### TASK DIRECTIONS
Start at the line with "destruct (Hown (u, ch)" in the records below, stop at the line with "Proof. unfold collect_section.", and return every line in that span exactly, the two end lines included.

[Collected data entries]
(* ===== verification/ConnectSpec.v ===== *)
(** * What a connect node guarantees

    The invariant of a node ([node_J]: rooms and connections) under every
    interleaving of its goroutines, and what single runs of the handlers and
    pumps do. *)

From Stdlib Require Import ZArith Lia String.
From stdpp Require Import base tactics list gmap strings.
From S2P Require Import Prelude GoStd Effects Redis Database Proto World Rules RefWorld Store Sessions Auth.
From S2P Require Import AuthSpec Room ConnectMem RoomManager RoomSpec Registry Connection.

Local Open Scope string_scope.
Local Open Scope Z_scope.

(** ** The invariant of a node

    The ghost state has the room of every room pointer and the user of every
    client; a client and its channel carry the same number. *)

Record conn_ok (gc : gmap nat Z) (m : ConnectMem) : Prop := {
  co_alloc : forall c u, gc !! c = Some u <-> exists cl, client_heap m !! c = Some cl /\ c_UserID cl = u;
  co_client : forall c cl, client_heap m !! c = Some cl ->
    c_Send cl = c /\ is_Some (chan_heap m !! c) /\ (c < next_ptr m)%nat
    /\ c_closes cl = (if c_once cl then 1 else 0)%nat;
  co_current : forall u c, Clients m !! u = Some c -> gc !! c = Some u;
  co_chan : forall ch buf, chan_heap m !! ch = Some buf -> (length buf <= sendCap)%nat }.

Definition ghost : Type := gmap nat Z * gmap nat Z.
Definition ghost_le : relation ghost := prod_relation (⊆) (⊆).

#[export] Instance prod_relation_pre {A B} (R : relation A) (R' : relation B) :
  PreOrder R -> PreOrder R' -> PreOrder (prod_relation R R').
Proof. split; apply _. Qed.

#[export] Instance ghost_le_pre : PreOrder ghost_le.
Proof. apply _. Qed.

(** ** The surroundings of a node

    What the theorems about a node need of the world around it: a growing state
    [amb] and an invariant [amb_K] of it that the routing calls of the node, its
    accesses to memory and sleeping goroutines keep; which user may ask to join
    which room and which payloads a user may be sent, as far as is known in a
    state ([may_join], [may_see]). *)
Class Ambient `{Crypto} (fl : bool) := {
  amb : Type;
  amb_le : relation amb;
  amb_pre :: PreOrder amb_le;
  amb_K : amb -> sysview ConnectMem -> Prop;
  amb_still x v m t : v_now v <= t -> amb_K x v -> amb_K x (set_mem m (tick t v));
  amb_register x v u server ttl r v' :
    amb_K x v -> ext fl _ (Rds (SET (userServerKey u) server ttl)) v r v' -> amb_K x v';
  amb_unregister x v u r v' : amb_K x v -> ext fl _ (Rds (DEL (userServerKey u))) v r v' -> amb_K x v';
  amb_env x v v' : amb_K x v -> env v v' -> exists x', amb_le x x' /\ amb_K x' v';
  may_join : amb -> Z -> Z -> Prop;
  may_join_mono x x' u a : amb_le x x' -> may_join x u a -> may_join x' u a;
  may_see : amb -> Z -> string -> Prop;
  may_see_mono x x' u payload : amb_le x x' -> may_see x u payload -> may_see x' u payload }.

(** Nothing is known and everything allowed. *)
Definition ambient_any `{Crypto} (fl : bool) : Ambient fl.
Proof.
  refine {| amb := unit; amb_le := fun _ _ => True; amb_K := fun _ _ => True;
    may_join := fun _ _ _ => True; may_see := fun _ _ _ => True |}; try done.
Defined.

(** The members of a room are there with a channel of their own, and were
    allowed to join it. *)
Definition members_ok (joined : Z -> Z -> Prop) (gc : gmap nat Z) (a : Z) (l : list (Z * chan)) : Prop :=
  forall p, p ∈ l -> gc !! p.2 = Some p.1 /\ joined p.1 a.

(** A send buffer holds only what its user may see. *)
Definition buffers_ok (sees : Z -> string -> Prop) (gc : gmap nat Z) (m : ConnectMem) : Prop :=
  forall ch buf u, chan_heap m !! ch = Some buf -> gc !! ch = Some u -> Forall (sees u) buf.

Definition node_J `{Farm} `{Ambient fl} (g : ghost * amb) (m : ConnectMem) : Prop :=
  rooms_J (members_ok (may_join g.2) g.1.2) g.1.1 m /\ conn_ok g.1.2 m /\ buffers_ok (may_see g.2) g.1.2 m.

(** So the members of a room have distinct channels. *)
Lemma rooms_distinct `{Farm} joined gc a m :
  rooms_ok m -> members_ok joined gc a (room_view a m) -> NoDup (room_view a m).*1 /\ NoDup (room_view a m).*2.
Proof.
  intros Ho Hown. assert (NoDup (room_view a m).*1) as Hnd.
  { unfold room_view. destruct (r ← room_ptr a m; room_heap m !! r) as [room|] eqn:Hr; [|constructor].
    apply bind_Some in Hr as (r & _ & Hr). apply abs_nodup. by eapply ro_wf. }
  split; [done|]. induction (room_view a m) as [|[u ch] l IH]; [constructor|].
  apply NoDup_cons in Hnd as [Hu Hnd]. apply NoDup_cons. split.
  - intros ([u' ch'] & Heq & Hin)%list_elem_of_fmap. cbn in Heq. subst ch'.
    destruct (Hown (u, ch) ltac:(constructor)) as [H1 _]. destruct (Hown (u', ch) ltac:(by constructor)) as [H2 _].
    cbn in H1, H2. assert (u = u') as <- by congruence. apply Hu, list_elem_of_fmap. by exists (u, ch).
  - apply IH; [|done]. intros p Hp. apply Hown. by constructor.
Qed.

Lemma rooms_J_ext `{Farm} P g m m' :
  buckets m' = buckets m -> room_heap m' = room_heap m -> (next_ptr m <= next_ptr m')%nat ->
  rooms_J P g m -> rooms_J P g m'.
Proof.
  intros Hb Hr Hn ([H1 H2 H3 H4 H5 H6] & Hg & Hd & HP).
  assert (forall a, room_ptr a m' = room_ptr a m) as Hptr by (intros a; unfold room_ptr; by rewrite Hb).
  split; [split|].
  - by rewrite Hb.
  - intros a r. rewrite Hptr, Hr. apply H2.
  - intros a b r. rewrite !Hptr. apply H3.
  - rewrite Hr. apply H4.
  - intros r room. rewrite Hr. setoid_rewrite Hptr. apply H5.
  - intros r. rewrite Hr. intros Hx. apply H6 in Hx. lia.
  - split_and!.
    + intros a r. rewrite Hptr. apply Hg.
    + intros r Hx. apply Hd in Hx. lia.
    + intros a. unfold room_view. rewrite Hptr, Hr. apply HP.
Qed.

Lemma rooms_J_weaken `{Farm} (P P' : Z -> list (Z * chan) -> Prop) g m :
  (forall a l, P a l -> P' a l) -> rooms_J P g m -> rooms_J P' g m.
Proof. intros HP (Ho & Hg & Hd & Hall). split_and!; auto. Qed.

Lemma conn_ok_ext gc m m' :
  Clients m' = Clients m -> client_heap m' = client_heap m -> chan_heap m' = chan_heap m -> (next_ptr m <= next_ptr m')%nat ->
  conn_ok gc m -> conn_ok gc m'.
Proof.
  intros H1 H2 H3 Hn [A B C D]. split.
  - by rewrite H2.
  - intros c cl. rewrite H2, H3. intros (? & ? & ? & ?)%B. split_and!; [done|done|lia|done].
  - by rewrite H1.
  - by rewrite H3.
Qed.

(** The room sections do not touch the connections. *)
Lemma join_conn `{Farm} gc a u ch m : conn_ok gc m -> conn_ok gc (join_section a u ch m).2.
Proof.
  unfold join_section. destruct (room_ptr a m); cbn; apply conn_ok_ext; cbn; try done. lia.
Qed.

Lemma leave_conn gc r u ex m : conn_ok gc m -> conn_ok gc (leave_section r u ex m).2.
Proof. unfold leave_section. destruct (room_heap m !! r) as [room|]; [|done]. destruct (Leave u ex room). by apply conn_ok_ext. Qed.

Lemma collect_conn `{Farm} gc a r m : conn_ok gc m -> conn_ok gc (collect_section a r m).2.
Proof. unfold collect_section. repeat case_match; try done. by apply conn_ok_ext. Qed.

Lemma offer_conn gc ch payload m : conn_ok gc m -> conn_ok gc (chan_offer ch payload m).2.
Proof.
  intros [A B C D]. unfold chan_offer, chan_ready. destruct (chan_heap m !! ch) as [buf|] eqn:Hb; [|done].
  destruct (Nat.ltb_spec (length buf) sendCap) as [Hlt|]; [|done]. split; cbn; [done| |done|].
  - intros c cl (? & Hx & ? & ?)%B. split_and!; [done| |done|done].
    destruct (decide (ch = c)) as [<-|]; [by rewrite lookup_alter_eq, Hb|by rewrite lookup_alter_ne].
  - intros c b [(-> & x & Hx & ->)|(_ & Hx)]%lookup_alter_Some; [|eauto]. rewrite length_app. cbn. simplify_eq. lia.
Qed.

Lemma receive_conn gc ch m : conn_ok gc m -> conn_ok gc (set_chan ch (List.tl) m).
Proof.
  intros [A B C D]. split; cbn; [done| |done|].
  - intros c cl (? & [b Hx] & ? & ?)%B. split_and!; [done| |done|done].
    destruct (decide (ch = c)) as [<-|]; [rewrite lookup_alter_eq, Hx|rewrite lookup_alter_ne, Hx by done]; by eexists.
  - intros c b [(-> & x & Hx & ->)|(_ & Hx)]%lookup_alter_Some; [|eauto]. specialize (D _ _ Hx). destruct x; cbn in *; lia.
Qed.

(** Writing fields of a client other than its user and its channel. *)
Lemma set_client_conn gc c f m :
  (forall cl, c_UserID (f cl) = c_UserID cl /\ c_Send (f cl) = c_Send cl) ->
  (forall cl, client_heap m !! c = Some cl -> c_closes cl = (if c_once cl then 1 else 0)%nat ->
     c_closes (f cl) = (if c_once (f cl) then 1 else 0)%nat) ->
  conn_ok gc m -> conn_ok gc (set_client c f m).
Proof.
  intros Hf Hc [A B C D]. split; cbn; [| |done|done].
  - intros c' u. rewrite A. split.
    + intros (cl & Hcl & <-). destruct (decide (c = c')) as [<-|].
      * exists (f cl). rewrite lookup_alter_eq, Hcl. split; [done|apply Hf].
      * exists cl. by rewrite lookup_alter_ne.
    + intros (cl & [(-> & x & Hx & ->)|(_ & Hx)]%lookup_alter_Some & <-); [|eauto].
      exists x. split; [done|]. symmetry. apply Hf.
  - intros c' cl [(-> & x & Hx & ->)|(_ & Hx)]%lookup_alter_Some; [|eauto].
    destruct (B _ _ Hx) as (Hs & ? & ? & ?). split_and!; [|done|done|by apply Hc].
    by rewrite (proj2 (Hf x)).
Qed.

Lemma once_conn gc c m : conn_ok gc m -> conn_ok gc (once_section c m).2.
Proof.
  intros Hok. unfold once_section. destruct (client_heap m !! c) as [cl|] eqn:Hcl; [|done].
  destruct (c_once cl) eqn:Ho; [done|]. apply set_client_conn; [done| |done]. cbn. intros cl' Hcl' Hx.
  assert (cl' = cl) as -> by congruence. by rewrite Hx, Ho.
Qed.

Lemma remove_conn gc u ex m : conn_ok gc m -> conn_ok gc (remove_section u ex m).2.
Proof.
  intros [A B C D]. unfold remove_section. destruct (Clients m !! u) as [cc|]; [|done].
  destruct (match ex with Some e => _ | None => _ end); [done|]. split; cbn; [done|done| |done].
  intros u' c [_ Hc]%lookup_delete_Some. auto.
Qed.

Lemma add_conn gc u c m : gc !! c = Some u -> conn_ok gc m -> conn_ok gc (add_section u c m).2.
Proof.
  intros Hg [A B C D]. split; cbn; [done|done| |done].
  intros u' c' [[<- <-]|[_ Hc]]%lookup_insert_Some; auto.
Qed.

(** A new client has a new number. *)
Lemma alloc_conn gc u m : conn_ok gc m ->
  gc !! next_ptr m = None /\ conn_ok (<[next_ptr m := u]> gc) (alloc_client u m).2.
Proof.
  intros [A B C D].
  assert (client_heap m !! next_ptr m = None) as Hh.
  { destruct (client_heap m !! next_ptr m) as [cl|] eqn:Hcl; [|done]. destruct (B _ _ Hcl) as (_ & _ & ? & _). lia. }
  assert (gc !! next_ptr m = None) as Hg.
  { destruct (gc !! next_ptr m) as [u'|] eqn:Hu; [|done]. apply A in Hu as (cl & Hcl & _). congruence. }
  split; [done|]. split; cbn.
  - intros c u'. destruct (decide (next_ptr m = c)) as [<-|Hne].
    + rewrite !lookup_insert_eq. split; [intros [= <-]; by eexists|intros (cl & [= <-] & <-); done].
    + rewrite !lookup_insert_ne by done. apply A.
  - intros c cl [[<- <-]|[Hne Hcl]]%lookup_insert_Some.
    + split_and!; [done|rewrite lookup_insert_eq; by eexists|lia|done].
    + destruct (B _ _ Hcl) as (? & ? & ? & ?). split_and!; [done|by rewrite lookup_insert_ne|lia|done].
  - intros u' c Hc%C. rewrite lookup_insert_ne; [done|]. intros <-. congruence.
  - intros ch b [[<- <-]|[_ Hb]]%lookup_insert_Some; [cbn; lia|eauto].
Qed.

(** What the accesses do to the buffers. *)
Section buffers.
Context (sees : Z -> string -> Prop) (gc : gmap nat Z).

Lemma buffers_ext m m' : chan_heap m' = chan_heap m -> buffers_ok sees gc m -> buffers_ok sees gc m'.
Proof. unfold buffers_ok. by intros ->. Qed.

Lemma offer_buffers ch payload u m :
  gc !! ch = Some u -> sees u payload -> buffers_ok sees gc m -> buffers_ok sees gc (chan_offer ch payload m).2.
Proof.
  intros Hu Hs Hb. unfold chan_offer. destruct (chan_ready ch m); [|done].
  intros ch' buf u'; cbn. intros [(-> & buf0 & Hx & ->)|(_ & Hx)]%lookup_alter_Some Hu'; [|by eapply Hb].
  apply Forall_app. split; [by eapply Hb|]. apply Forall_singleton. congruence.
Qed.

Lemma receive_buffers ch m : buffers_ok sees gc m -> buffers_ok sees gc (set_chan ch (List.tl) m).
Proof.
  intros Hb. intros ch' buf u; cbn. intros [(-> & buf0 & Hx & ->)|(_ & Hx)]%lookup_alter_Some Hu; [|by eapply Hb].
  specialize (Hb _ _ _ Hx Hu). destruct Hb; [constructor|done].
Qed.

Lemma alloc_buffers u m : buffers_ok sees gc m -> buffers_ok sees (<[next_ptr m := u]> gc) (alloc_client u m).2.
Proof.
  intros Hb ch buf u'; cbn. intros [[<- <-]|[Hne Hx]]%lookup_insert_Some Hu; [constructor|].
  rewrite lookup_insert_ne in Hu by done. by eapply Hb.
Qed.
End buffers.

### RESULT OF THIS TASK
    destruct (Hown (u, ch) ltac:(constructor)) as [H1 _]. destruct (Hown (u', ch) ltac:(by constructor)) as [H2 _].
    cbn in H1, H2. assert (u = u') as <- by congruence. apply Hu, list_elem_of_fmap. by exists (u, ch).
  - apply IH; [|done]. intros p Hp. apply Hown. by constructor.
Qed.

Lemma rooms_J_ext `{Farm} P g m m' :
  buckets m' = buckets m -> room_heap m' = room_heap m -> (next_ptr m <= next_ptr m')%nat ->
  rooms_J P g m -> rooms_J P g m'.
Proof.
  intros Hb Hr Hn ([H1 H2 H3 H4 H5 H6] & Hg & Hd & HP).
  assert (forall a, room_ptr a m' = room_ptr a m) as Hptr by (intros a; unfold room_ptr; by rewrite Hb).
  split; [split|].
  - by rewrite Hb.
  - intros a r. rewrite Hptr, Hr. apply H2.
  - intros a b r. rewrite !Hptr. apply H3.
  - rewrite Hr. apply H4.
  - intros r room. rewrite Hr. setoid_rewrite Hptr. apply H5.
  - intros r. rewrite Hr. intros Hx. apply H6 in Hx. lia.
  - split_and!.
    + intros a r. rewrite Hptr. apply Hg.
    + intros r Hx. apply Hd in Hx. lia.
    + intros a. unfold room_view. rewrite Hptr, Hr. apply HP.
Qed.

Lemma rooms_J_weaken `{Farm} (P P' : Z -> list (Z * chan) -> Prop) g m :
  (forall a l, P a l -> P' a l) -> rooms_J P g m -> rooms_J P' g m.
Proof. intros HP (Ho & Hg & Hd & Hall). split_and!; auto. Qed.

Lemma conn_ok_ext gc m m' :
  Clients m' = Clients m -> client_heap m' = client_heap m -> chan_heap m' = chan_heap m -> (next_ptr m <= next_ptr m')%nat ->
  conn_ok gc m -> conn_ok gc m'.
Proof.
  intros H1 H2 H3 Hn [A B C D]. split.
  - by rewrite H2.
  - intros c cl. rewrite H2, H3. intros (? & ? & ? & ?)%B. split_and!; [done|done|lia|done].
  - by rewrite H1.
  - by rewrite H3.
Qed.

(** The room sections do not touch the connections. *)
Lemma join_conn `{Farm} gc a u ch m : conn_ok gc m -> conn_ok gc (join_section a u ch m).2.
Proof.
  unfold join_section. destruct (room_ptr a m); cbn; apply conn_ok_ext; cbn; try done. lia.
Qed.

Lemma leave_conn gc r u ex m : conn_ok gc m -> conn_ok gc (leave_section r u ex m).2.
Proof. unfold leave_section. destruct (room_heap m !! r) as [room|]; [|done]. destruct (Leave u ex room). by apply conn_ok_ext. Qed.

Lemma collect_conn `{Farm} gc a r m : conn_ok gc m -> conn_ok gc (collect_section a r m).2.
Proof. unfold collect_section. repeat case_match; try done. by apply conn_ok_ext. Qed.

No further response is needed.